Nacido en Zacatecas (México), en 1930, y muerto en La Habana en 1988, Fayad Jamís ocupa un lugar entre los más importantes poetas cubanos, no solamente de la que, por haberse dado a conocer en torno a ese año del pasado siglo muchos de sus integrantes más representativos —él entre ellos—, se conoce como la generación del 50. Esa fue, es, una hornada generosa en nombres, títulos y calidades; pero él logró un sello personalísimo, basado en la autenticidad y en una feliz combinación de lirismo y tono coloquial, de melodía y fluidez expresiva. Esos rasgos distintivos se fundieron en su obra con la impronta de lo espontáneo, libre, aunque sus versos son el fruto de la palabra gobernada con el esmero y la lucidez de orfebre que lo caracterizaron como artista plástico, y con el sentido de responsabilidad con que ejerció la diplomacia y defendió a su pueblo. Contaba cincuenta y ocho años al morir, y produjo una obra rica en alma y en cuerpos, título de uno de los volúmenes en que se ha reunido su poesía. A su libro Abrí la verja de hierro (1973) pertenece el poema que se reproduce a continuación como una manera de recordarlo a propósito de los ochenta años de su nacimiento. (L.T.S.)

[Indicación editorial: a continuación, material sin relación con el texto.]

Lemma terminalize_moves ue n status expect att result error outcome w d d' :
  Inv d → expect = queued ∨ expect = running →
  terminalize ue n status expect att result error None outcome d = Ok (w, d') → moves d d'.
Proof.
  intros I Hex. unfold terminalize. intros ([] & Hst & H)%bind_Ok. apply guard_or_Ok, bool_decide_eq_true in Hst.
  apply bind_Ok in H as (locked & _ & H). destruct locked as [res|]; [|injection H as _ <-; apply star_refl].
  unfold cas_job_status in H. destruct (jobs d !! n) as [j|] eqn:Hj; [|injection H as _ <-; apply star_refl].
  destruct (owns expect att j) eqn:Ho; [|injection H as _ <-; apply star_refl]. cbn zeta in H.
  set (j' := set_j_outcome _ _ (set_j_status status j)) in *. set (d0 := with_jobs (<[n := j']> (jobs d)) d) in *.
  apply bind_Ok in H as ([[] d2] & Hs & H). apply (settle_spec _ _ _ d) in Hs as (d1 & F & Ed & Hmv); [|done|done].
  set (st := default _ outcome) in *.
  assert (move d d1) as M1.
  { assert (∃ st', status_in st' TERMINAL = true ∧ moved n st' d d1) as (st' & Hst' & Hm).
    { destruct Hmv as [[? ?]|[? ?]]; [eauto|]. exists settled. split; [done|]. by apply moved_none. }
    apply (move_terminal d d1 n j j' st'); try done; [|by rewrite Ed| |by rewrite Ed].
    - apply live_spec. unfold owns in Ho. apply andb_true_iff in Ho as [->%bool_decide_eq_true _]. done.
    - unfold live. cbn. apply bool_decide_eq_false. unfold TERMINAL_STATUSES in Hst. set_solver. }
  eapply moves_trans; [by apply move_moves|]. eapply moves_trans; [by apply framed_moves|].
  assert (j_device_id j' = j_device_id j) as Ej' by done. destruct (j_device_id j') as [dev|]; [|injection H as _ <-; apply star_refl].
  unfold allocate_settle_seq in H. destruct (settle_counter d2 !! dev) as [m|]; [|done].
  cbn in H. injection H as _ <-. destruct (jobs d2 !! n) as [j2|] eqn:Hj2; [|apply framed_moves; frame].
  apply moves_trans with (with_settle_counter (<[dev := m + 1]> (settle_counter d2)) d2); [apply framed_moves; frame|].
  apply move_moves. by apply (move_job_field _ _ n j2 (set_j_settle (Some (m + 1)) j2)).
Qed.

(** Without a queued successor the requeued job does not collide with the index. *)
Lemma requeue_index d n j j' : Inv d → jobs d !! n = Some j → j_status j = running → job_core j' = job_core j →
  superseded_by n queued d = None → index_admits d n j'.
Proof.
  intros I Hj Hr Hcore Hsup m q dev ty Hne Hq (Hd & Ht & _ & Hc)%queued_coalescible_spec.
  unfold job_core in Hcore. injection Hcore as _ Et Ec Ed. rewrite Ed in Hd. rewrite Et in Ht. rewrite Ec in Hc. subst ty.
  unfold superseded_by in Hsup. rewrite Hj, Hr, Hd in Hsup.
  rewrite bool_decide_eq_false_2 in Hsup by (by apply (inv_dedicated d I n)).
  destruct (queued_coalescible dev (j_type j) q) eqn:E; [exfalso|done].
  apply queued_coalescible_spec in E as (Eqd & Eqt & Eqs & _). unfold queued_successor_id in Hsup.
  destruct (List.find _ _) as [x|] eqn:Ef; [done|]. eapply find_none in Ef.
  - unfold is_some_eq in Ef. rewrite Eqd, Eqt, Eqs in Ef. by rewrite !bool_decide_eq_true_2 in Ef.
  - apply list_elem_of_In, list_elem_of_fmap. exists (m, q). split; [done|]. by apply elem_of_map_to_list.
Qed.
Lemma parse_asn_calm v : calm (parse_asn v).
Proof. unfold parse_asn, asn_text, not_an_asn. calm. Qed.
Lemma checked_asn_calm v t f : calm (checked_asn v t f).
Proof. unfold checked_asn. pose proof (parse_asn_calm v) as H. destruct (parse_asn v) as [|[]]; exact H || reflexivity. Qed.
#[export] Hint Resolve checked_asn_calm : calm.
Lemma asn_row_identity_calm t row : calm (asn_row_identity t row).
Proof. unfold asn_row_identity, check_optional_asn, destination_identity, source_identity, checked_device_source_ref. calm. Qed.
#[export] Hint Resolve asn_row_identity_calm : calm.
Lemma source_rule_calm t ned row : calm (check_source_rule t ned row).
Proof. unfold check_source_rule, checked_intent_source_ref. calm. Qed.
#[export] Hint Resolve source_rule_calm : calm.
Lemma validate_calm t rows ned : calm (validate_asn_rows t rows ned).
Proof. unfold validate_asn_rows. generalize (@nil (identity * pydict)). induction rows as [|row rows IH]; intros seen; [done|]. cbn [validate_rows_loop]. unfold collision_field. calm; apply IH. Qed.
#[export] Hint Resolve validate_calm : calm.
Lemma fk_column_calm m p : calm (fk_column m p).
Proof. unfold fk_column. calm. Qed.
#[export] Hint Resolve fk_column_calm : calm.
Lemma identity_fields_calm s : calm (identity_fields s).
Proof. unfold identity_fields. calm. Qed.
#[export] Hint Resolve identity_fields_calm : calm.
Lemma replace_field_calm fields name v values : calm (replace_field fields name v values).
Proof. revert values. induction fields as [|f fields IH]; intros [|x values]; cbn [replace_field]; calm; apply IH. Qed.
#[export] Hint Resolve replace_field_calm : calm.
Lemma row_identity_calm s row ids : calm (row_identity s row ids).
Proof. unfold row_identity, parent_identity. calm. Qed.
#[export] Hint Resolve row_identity_calm : calm.
Lemma index_rows_calm s rows ids a b : calm (index_rows s rows ids a b).
Proof. revert a b. induction rows as [|row rows IH]; intros a b; cbn [index_rows]; calm; apply IH. Qed.
#[export] Hint Resolve index_rows_calm : calm.
Lemma identity_indexes_calm t specs ids out : calm (identity_indexes t specs ids out).
Proof. revert ids out. induction specs as [|s specs IH]; intros ids out; cbn [identity_indexes]; calm; apply IH. Qed.
#[export] Hint Resolve identity_indexes_calm : calm.
Lemma rows_by_intent_identity_calm t table : calm (rows_by_intent_identity t table).
Proof. unfold rows_by_intent_identity, spec_or_refuse. calm. Qed.
#[export] Hint Resolve rows_by_intent_identity_calm : calm.
Lemma tables_of_calm f : calm (tables_of f).
Proof. unfold tables_of, rows_of, as_row. calm. Qed.
#[export] Hint Resolve tables_of_calm : calm.
Lemma scope_ids_calm fuel live m dev : calm (scope_ids fuel live m dev).
Proof. revert m. induction fuel as [|fuel IH]; intros m; cbn [scope_ids]; calm; apply IH. Qed.
#[export] Hint Resolve scope_ids_calm : calm.
Lemma stream_specs_calm : calm stream_specs.
Proof. vm_compute. exact I. Qed.
#[export] Hint Resolve stream_specs_calm : calm.
Lemma snapshot_calm live dev stream : calm (snapshot_stream live dev stream).
Proof. unfold snapshot_stream, rows_for, validate_tables. calm. Qed.
#[export] Hint Resolve snapshot_calm : calm.
Lemma check_authorized_calm s dev stream : calm (check_authorized s dev stream).
Proof. unfold check_authorized. calm. Qed.
(* ===== verification/RemovalProps.v ===== *)
(** * No cleared leaf is forgotten

    A leaf that goes from set to unset reaches the device only through a networked replace.  Whatever a removal admission
    decides - nothing, store-only, a detach or a networked job - a stream that owed a clear, or whose request makes one, ends
    with a pending clear on record or with a networked generation that promotes the stream's whole desired revision. *)

From stdpp Require Import base gmap list.
From Stdlib Require Import ZArith NArith Lia.
From S2P Require Import Prelude Json Registry Document Asn Identity Store Generation Admission GenerationInv Moves Revisions Receipt Removal.
Local Open Scope py_scope.
Local Open Scope Z_scope.

(** ** What a new generation promotes *)

Definition desired (d : Db) (k : Z * pystr) : option Z := s_desired <$> streams d !! k.

Lemma same_revisions_desired d d' : same_revisions d d' → ∀ k, desired d' k = desired d k.
Proof. intros H k. specialize (H k). unfold desired. destruct (streams d !! k), (streams d' !! k); cbn; try done. by destruct H as [-> _]. Qed.
Lemma lock_desired dev r d d' : lock_projection dev d = Ok (r, d') → ∀ k, desired d' k = desired d k.
Proof.
  unfold lock_projection, lock_device_document. case_bool_decide; [|done]. unfold_res. destruct (generation_counter d !! dev); by intros [= _ <-].
Qed.

Lemma promote_stream_desired freeze dev frozen stream p d d' : promote_stream freeze dev frozen stream d = Ok (p, d') →
  (∀ k, desired d' k = desired d k) ∧ (mem stream OUT_OF_PROTOCOL_STREAMS = false → desired d (dev, stream) = Some p.1.1).
Proof.
  unfold promote_stream, desired. destruct (mem stream OUT_OF_PROTOCOL_STREAMS).
  - destruct (dict_get frozen stream); [|done]. destruct (streams d !! (dev, stream)) as [row|] eqn:E; [|done].
    destruct (s_prepared_revision row); [|done]. intros [= <- <-]. split; [|done]. intros k. cbn.
    destruct (decide (k = (dev, stream))) as [->|]; [by rewrite lookup_insert_eq, E|by rewrite lookup_insert_ne].
  - destruct (streams d !! (dev, stream)) as [row|] eqn:E; [|done]. intros (f & _ & [= <- <-])%bind_Ok. split; [|done]. intros k. cbn.
    destruct (decide (k = (dev, stream))) as [->|]; [by rewrite lookup_insert_eq, E|by rewrite lookup_insert_ne].
Qed.

Lemma promote_loop_covers freeze dev frozen todo acc r d d' : promote_loop freeze dev frozen todo acc d = Ok (r, d') →
  (∀ k, desired d' k = desired d k) ∧ (∀ x, x ∈ acc → x ∈ r) ∧
  (∀ stream, stream ∈ todo → mem stream OUT_OF_PROTOCOL_STREAMS = false → ∃ p, (stream, p) ∈ r ∧ desired d (dev, stream) = Some p.1.1).
Proof.
  revert acc d. induction todo as [|nm todo IH]; intros acc d; cbn [promote_loop].
  { intros [= <- <-]. split_and!; [done..|]. intros stream H. by apply elem_of_nil in H. }
  intros ([p d1] & Hp & (D1 & A1 & C1)%IH)%bind_Ok. apply promote_stream_desired in Hp as [D0 C0]. split_and!.
  - intros k. by rewrite D1, D0.
  - intros x Hx. apply A1. apply elem_of_app. by left.
  - intros stream [->|Hin]%elem_of_cons Ho.
    + exists p. split; [|by apply C0]. apply A1. apply elem_of_app. right. by apply list_elem_of_singleton.
    + destruct (C1 stream Hin Ho) as (q & Hq & E). exists q. by rewrite <-D0.
Qed.

(** The generation carries the desired revision of every stream it was asked to promote. *)
Lemma create_generation_covers freeze prune sro so dev names mode allowed doc ctx cohort ts ds attempt frozen cs id d d' :
  create_generation freeze prune sro so dev names mode allowed doc ctx cohort ts ds attempt frozen cs d = Ok (id, d') →
  ∃ g, generations d' !! id = Some g ∧ g_mode g = mode ∧ g_device_id g = dev ∧
    ∀ stream, stream ∈ names → mem stream OUT_OF_PROTOCOL_STREAMS = false →
      ∃ rev, (stream, rev) ∈ g_stream_revisions g ∧ desired d (dev, stream) = Some rev.
Proof.
  unfold create_generation. destruct so; [done|]. destruct names as [|nm names]; [done|]. intros ([[] d1] & F1 & H)%bind_Ok.
  apply bind_Ok in H as ([? d2] & F2%refresh_same & H). apply bind_Ok in H as ([promoted d3] & F3%promote_loop_covers & H).
  apply bind_Ok in H as ([[] d4] & _ & H). apply bind_Ok in H as ([body d5] & _ & H).
  apply store_generation_fresh in H as (g & Hf & Hdev & Hm & Hrevs & _). destruct F3 as (_ & _ & C3).
  exists g. split_and!; [rewrite (fresh_rows _ _ _ _ Hf); apply lookup_insert_eq|done|done|]. intros stream Hin Ho.
  destruct (C3 stream) as (p & Hp & E); [|done|].
  - unfold sorted_strs. rewrite elem_of_stable_sort. by apply elem_of_remove_dups.
  - exists p.1.1. split; [rewrite Hrevs; apply list_elem_of_fmap; by exists (stream, p)|]. rewrite (same_revisions_desired _ _ F2) in E.
    by rewrite (lock_desired _ _ _ _ F1) in E.
Qed.

(** The removal job of a networked or detaching admission carries such a generation. *)
Definition carries (d : Db) (job : Z) (mode : GenerationMode) (dev : Z) (k : pystr) (rev : Z) : Prop :=
  ∃ id g, generations d !! id = Some g ∧ g_job_id g = Some job ∧ g_mode g = mode ∧ g_device_id g = dev ∧ (k, rev) ∈ g_stream_revisions g.

Lemma removal_generation_carries freeze prune sro dev context promotes allowed document cohort ts ds attempt frozen cs r d d' :
  enqueue_removal_generation freeze prune sro false false dev context promotes allowed document cohort ts ds attempt frozen cs d = Ok (r, d') →
  ∃ job, r = Some job ∧ ∀ stream, stream ∈ promotes → mem stream OUT_OF_PROTOCOL_STREAMS = false →
    ∃ rev, desired d (dev, stream) = Some rev ∧ carries d' job (removal_mode context) dev stream rev.
Proof.
  unfold enqueue_removal_generation. cbn [andb negb]. cbv zeta. intros ([[] d0] & F0 & H)%bind_Ok.
  apply bind_Ok in H as ([id d1] & Hg%create_generation_covers & H). apply bind_Ok in H as ([n d2] & Hj & H).
  apply bind_Ok in H as ([[] d3] & Ha & H). injection H as <- <-. destruct Hg as (g & Eg & Hm & Hd & Hc).
  assert (generations d2 = generations d1) as E2.
  { unfold create_dedicated_job in Hj. destruct (bool_decide _); [|done]. by injection Hj as _ <-. }
  unfold require_attach_to_job in Ha. apply txn_bind_Ok in Ha as (b & d4 & Ha & He). unfold ensure, lift_res, guard_or in He.
  destruct b; [|done]. injection He as <-. unfold attach_to_job in Ha. rewrite E2, Eg in Ha. destruct (jobs d2 !! n); [|done].
  assert (d4 = with_generations (<[id := set_g_job (Some n) g]> (generations d1)) d2) as ->.
  { cbv zeta in Ha. repeat case_match; simplify_eq; done. }
  exists n. split; [done|]. intros stream Hin Ho. destruct (Hc stream Hin Ho) as (rev & Hrev & Hdes). exists rev. split.
  - by rewrite (lock_desired _ _ _ _ F0) in Hdes.
  - exists id, (set_g_job (Some n) g). cbn. rewrite lookup_insert_eq. done.
Qed.

(** ** Clears on record *)

Record grows (s s' : PushDb) : Prop := {
  grows_base : base s' = base s;
  grows_receipts : receipts s' = receipts s;
  grows_live : live s' = live s;
  grows_clears k : is_Some (clears s !! k) → is_Some (clears s' !! k) }.
#[local] Instance grows_preorder : PreOrder grows.
Proof. split; [by intros s|]. intros s1 s2 s3 [? ? ? H1] [? ? ? H2]. split; [congruence..|auto]. Qed.

Lemma grows_insert s k c n : grows s (with_clears (<[k := c]> (clears s)) n s).
Proof. split; [done..|]. intros k' H. cbn. destruct (decide (k' = k)) as [->|]; [by rewrite lookup_insert_eq|by rewrite lookup_insert_ne]. Qed.

Lemma record_clear_spec dev prov stream s s' : record_clear dev prov stream s = Ok (tt, s') → grows s s' ∧ is_Some (clears s' !! (dev, stream)).
Proof.
  unfold record_clear. destruct (streams (base s) !! _); [|done]. cbv zeta. destruct (clears s !! (dev, stream)) eqn:E.
  - repeat case_bool_decide; intros [= <-]; (split; [apply grows_insert || reflexivity|cbn; rewrite ?lookup_insert_eq, ?E; by eexists]).
  - intros [= <-]. split; [apply grows_insert|]. cbn. rewrite lookup_insert_eq. by eexists.
Qed.

Lemma promote_clear_spec dev stream s s' : promote_clear dev stream s = Ok (tt, s') → grows s s'.
Proof. unfold promote_clear. cbv zeta. destruct (clears s !! (dev, stream)); intros [= <-]; [apply grows_insert|reflexivity]. Qed.

Lemma for_each_grows {A} (f : A -> txn PushDb unit) (P : A -> PushDb -> Prop) l s s' :
  (∀ x s s', f x s = Ok (tt, s') → grows s s' ∧ P x s') → (∀ x s s', grows s s' → P x s → P x s') →
  for_each f l s = Ok (tt, s') → grows s s' ∧ ∀ x, x ∈ l → P x s'.
Proof.
  intros Hf HP. revert s. induction l as [|x l IH]; intros s; cbn [for_each].
  { intros [= <-]. split; [done|]. intros x H. by apply elem_of_nil in H. }
  intros H. apply txn_bind_Ok in H as ([] & s1 & [G1 P1]%Hf & [G2 P2]%IH). split; [by etransitivity|].
  intros y [->|Hy]%elem_of_cons; [by eapply HP|by apply P2].
Qed.

Lemma record_clears_spec dev names prov s s' : record_pending_clears dev names prov s = Ok (tt, s') →
  grows s s' ∧ ∀ stream, stream ∈ names → is_Some (clears s' !! (dev, stream)).
Proof.
  intros H. apply (for_each_grows _ (fun stream s => is_Some (clears s !! (dev, stream)))) in H as [G P].
  - split; [done|]. intros stream Hin. apply P. unfold sorted_strs. rewrite elem_of_stable_sort. by apply elem_of_remove_dups.
  - intros x s1 s2. apply record_clear_spec.
  - intros x s1 s2 G. apply (grows_clears _ _ G).
Qed.

Lemma promote_clears_spec dev names s s' : promote_parked_clears dev names s = Ok (tt, s') → grows s s'.
Proof.
  intros H. apply (for_each_grows _ (fun _ _ => True)) in H as [G _]; [done| |done]. intros x s1 s2 G%promote_clear_spec. done.
Qed.

(** ** Admission *)

(** The clear of a stream is on record, or a networked job carries the stream's desired revision. *)
Definition clear_covered (s s' : PushDb) (job : option Z) (dev : Z) (stream : pystr) : Prop :=
  is_Some (clears s' !! (dev, stream)) ∨
  ∃ j rev, job = Some j ∧ desired (base s) (dev, stream) = Some rev ∧ carries (base s') j networked dev stream rev.

(** A caller that drops rows unmarked says so: an un-own defers the clear. *)
Definition defers (q : RemovalRequest) : Prop := rq_marking q = Some DETACH_MARKING → deletes q = true → rq_defer_retract q = true.

Lemma detach_mode q : rq_force q = false → removal_mode (removal_context q) = detach →
  rq_marking q = Some DETACH_MARKING ∧ (rq_retract q = true → deletes q = true).
Proof.
  intros Hf. unfold removal_mode, context_truthy, removal_context. rewrite Hf.
  destruct (decide (rq_marking q = Some DETACH_MARKING)) as [E|E].
  - rewrite bool_decide_eq_true_2 by done. destruct (rq_retract q), (deletes q); cbn [negb andb]; try done. intros H. exfalso. revert H.
    unfold removed_context. destruct (nonempty (rq_interfaces q)), (rq_removed q), (nonempty (rq_vault_refs q)), (rq_defer_retract q); vm_compute; done.
  - rewrite bool_decide_eq_false_2 by done. cbn [andb]. intros H. exfalso. revert H. unfold removed_context.
    destruct (nonempty (rq_interfaces q)), (rq_removed q), (nonempty (rq_vault_refs q)), (rq_retract q), (rq_defer_retract q); vm_compute; done.
Qed.

Section Covered.
Context (freeze : tables -> Db -> Z -> pystr -> res pydict).
Context (prune_apply_plan : json -> list json -> list json -> res json).
Context (static_route_operation : Db -> Z -> pydict -> pydict -> pydict -> list Z -> res pydict).

Lemma enqueue_removal_covered so dev q s job s' stream :
  enqueue_removal freeze prune_apply_plan static_route_operation so dev q s = Ok (job, s') →
  rq_force q = false → rq_scope q ≠ "static_route" → defers q → stream ∈ rq_promotes q → mem stream OUT_OF_PROTOCOL_STREAMS = false →
  rq_retract q = true ∨ is_Some (clears s !! (dev, stream)) → clear_covered s s' job dev stream.
Proof.
  intros H Hforce Hscope Hdefer Hin Ho Howes. unfold enqueue_removal in H. rewrite Hforce in H.
  do 6 (apply bind_Ok in H as (? & _ & H)). apply bind_Ok in H as ([[] s1] & Hrec & H). rewrite bool_decide_eq_false_2 in Hrec by done.
  assert (grows s s1 ∧ (rq_retract q = true → rq_defer_retract q || so = true → is_Some (clears s1 !! (dev, stream)))) as [G R].
  { cbn [negb] in Hrec. rewrite andb_true_r in Hrec. destruct (rq_retract q && (rq_defer_retract q || so)) eqn:Eb.
    - apply record_clears_spec in Hrec as [G P]. split; [done|]. intros _ _. by apply P.
    - injection Hrec as <-. split; [done|]. intros E1 E2. by rewrite E1, E2 in Eb. }
  destruct so; cbn [negb andb] in H.
  { injection H as <- <-. left. destruct Howes as [Hr|Hc]; [apply R; [done|apply orb_true_r]|by apply (grows_clears _ _ G)]. }
  cbv zeta in H. apply bind_Ok in H as (discharged & _ & H). apply bind_Ok in H as ([j s2] & Hgen & H).
  apply bind_Ok in H as ([[] s3] & Hset & H). injection H as <- <-.
  unfold on_base in Hgen. destruct (enqueue_removal_generation _ _ _ _ _ _ _ _ _ _ _ _ _ _ _ _ _) as [[j' d2]|] eqn:Eg; [|done].
  injection Hgen as <- <-. apply removal_generation_carries in Eg as (n & -> & Hc).
  unfold settle_pending_clears_at_admission in Hset. rewrite bool_decide_eq_false_2 in Hset by done. cbn [negb] in Hset.
  destruct (removal_mode (removal_context q)) eqn:Em.
  - right. injection Hset as <-. destruct (Hc stream Hin Ho) as (rev & Hd & Hcar). exists n, rev. split_and!; [done| |done].
    by rewrite <-(grows_base _ _ G).
  - left. apply promote_clears_spec in Hset. apply (grows_clears _ _ Hset). cbn [clears with_base].
    destruct (detach_mode q Hforce Em) as [Hm Hdel]. destruct Howes as [Hr|Hc']; [|by apply (grows_clears _ _ G)].
    apply R; [done|]. by rewrite (Hdefer Hm (Hdel Hr)).
Qed.
End Covered.

(* ===== verification/Plan.v ===== *)
(** * Planning an Apply

    src/nso_adapter/core/generation.py: what a selected stream's promotion removes, replaces and adds ([_fragment_deletions],
    [_content_losing_rows], [_has_positive_delta]), and the links of the chain it needs ([_plan_action_links]): networked and
    detaching removals, the apply companion, and the streams that settle without a deployment. *)

From stdpp Require Import base gmap list.
From Stdlib Require Import ZArith NArith Lia.
From S2P Require Import Prelude Json Registry Document Asn Identity Store Generation Receipt Removal.

Local Open Scope py_scope.
Local Open Scope Z_scope.

(** ** Deletions *)

(** [_explicit_deletion_markings] *)
Fixpoint markings_of (records : list json) (acc : list (deletion_identity * pystr)) : res (list (deletion_identity * pystr)) :=
  match records with
  | [] => Ok acc
  | record :: records =>
      match promotion_deletion_identity record, record with
      | Some i, JObj d =>
          match get d "marking" with
          | JStr marking => if deletion_hashable i then markings_of records (assoc_set deletion_eqb acc i marking) else Raise unhashable
          | _ => markings_of records acc
          end
      | _, _ => markings_of records acc
      end
  end.
Definition explicit_deletion_markings (receipt : IntentPushReceipt) : res (list (deletion_identity * pystr)) :=
  records ← records_of (default [] (r_response receipt)); markings_of records [].

(** The route ids the desired rows of a table carry; only static routes are correlated by one. *)
Definition successor_route_ids (table : pystr) (desired : list (identity * pydict)) : list json :=
  if bool_decide (table = "static_route_intent")
  then List.filter (fun v => match v with JNull => false | _ => true end) (map (fun ir => get ir.2 "route_id") desired) else [].

(** The marking a removed row was recorded with: by key, else by route id, else by row id, else the receipt's own. *)
Definition marking_for (explicit : list (deletion_identity * pystr)) (table dflt : pystr) (row : pydict) : pystr :=
  let find k := assoc_get deletion_eqb explicit (table, k) in
  let m := if is_integer (get row "id") then default dflt (find (DelId (get row "id"))) else dflt in
  let m := if is_integer (get row "route_id") then default m (find (DelRoute (get row "route_id"))) else m in
  default m (find (DelKey (route_key row))).
(* ===== verification/RouteSettle.v ===== *)
(** * Static routes that settle without a deployment

    A promoted static_route stream whose plan is empty is recorded as already applied, with no generation.  Its routes then render
    exactly as the authorized ones - unless a route took over the key of another one, which the planner mistakes for a move of
    its own. *)

From stdpp Require Import base gmap list.
From Stdlib Require Import ZArith NArith Lia.
From S2P Require Import Prelude Json Registry Document Asn Identity Store Generation Receipt Removal Plan.
Local Open Scope py_scope.
Local Open Scope Z_scope.

(** ** Static routes *)

Definition text_field (v : json) : Prop := v = JNull ∨ ∃ s, v = JStr s.
Definition number_field (v : json) : Prop := v = JNull ∨ ∃ z, v = JInt z.
Definition flag_field (v : json) : Prop := v = JNull ∨ ∃ b, v = JBool b.

(** The column types of static_route_intent that a renderer reads. *)
Record route_row (row : pydict) : Prop := {
  route_vrf : ∃ s, dict_get row "vrf" = Some (JStr s);
  route_prefix : ∃ s, dict_get row "prefix" = Some (JStr s);
  route_next_hop : ∃ s, dict_get row "next_hop" = Some (JStr s);
  route_interface : text_field (get row "interface_next_hop");
  route_leak : text_field (get row "next_hop_vrf");
  route_metric : number_field (get row "metric");
  route_permanent : flag_field (get row "permanent");
  route_tag : number_field (get row "tag") }.
Lemma cas_filter_all cas :
  List.filter (fun v => match v with JObj c => existsb (fun i => is_int (get c "row_id") i) (map cas_row_id cas) | _ => true end) (map cas_json cas) = map cas_json cas.
Proof.
  assert (H : ∀ l, (∀ c, c ∈ l → c ∈ cas) → List.filter (fun v => match v with JObj c => existsb (fun i => is_int (get c "row_id") i) (map cas_row_id cas) | _ => true end)
    (map cas_json l) = map cas_json l).
  { induction l as [|c l IH]; intros Hl; [done|]. cbn [map List.filter]. unfold cas_json at 1. replace (existsb _ _) with true.
    - rewrite IH; [done|]. intros c' Hc'. apply Hl. by right.
    - symmetry. apply existsb_exists. exists (cas_row_id c). split; [apply in_map, list_elem_of_In, Hl; left|]. apply Z.eqb_refl. }
  by apply H.
Qed.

Auschwitz no fue el jardín de mi infancia

A Otto Fernández

Auschwitz no fue el jardín de mi infancia. Yo crecí
entre bestias y yerbas, y en mi casa
la pobreza encendía su candil en las noches.
Los árboles se cargaban de nidos y de estrellas,
por los caminos pasaba asustándose una yegua muy blanca.

Auschwitz no fue el jardín de mi infancia. Sólo puedo
recordar el sacrificio de las lagartijas,
el fuego oscuro del hogar en las noches de viento,
las muchachas bañando sus risas en el río,
la camisa sudada de mi padre, y el miedo
ante el brutal aullido de las aguas.

Auschwitz no fue el jardín de mi infancia, comí caramelos
y lágrimas, en mi avión de madera conquisté
nubes de hierba y no de piel humana.
Soy un privilegiado de este tiempo, crecí bajo la luz
violenta de mi tierra, nadie me obligó a andar
a cuatro patas, y cuando me preguntan mi nombre
un rayo parte la sombra de una guásima.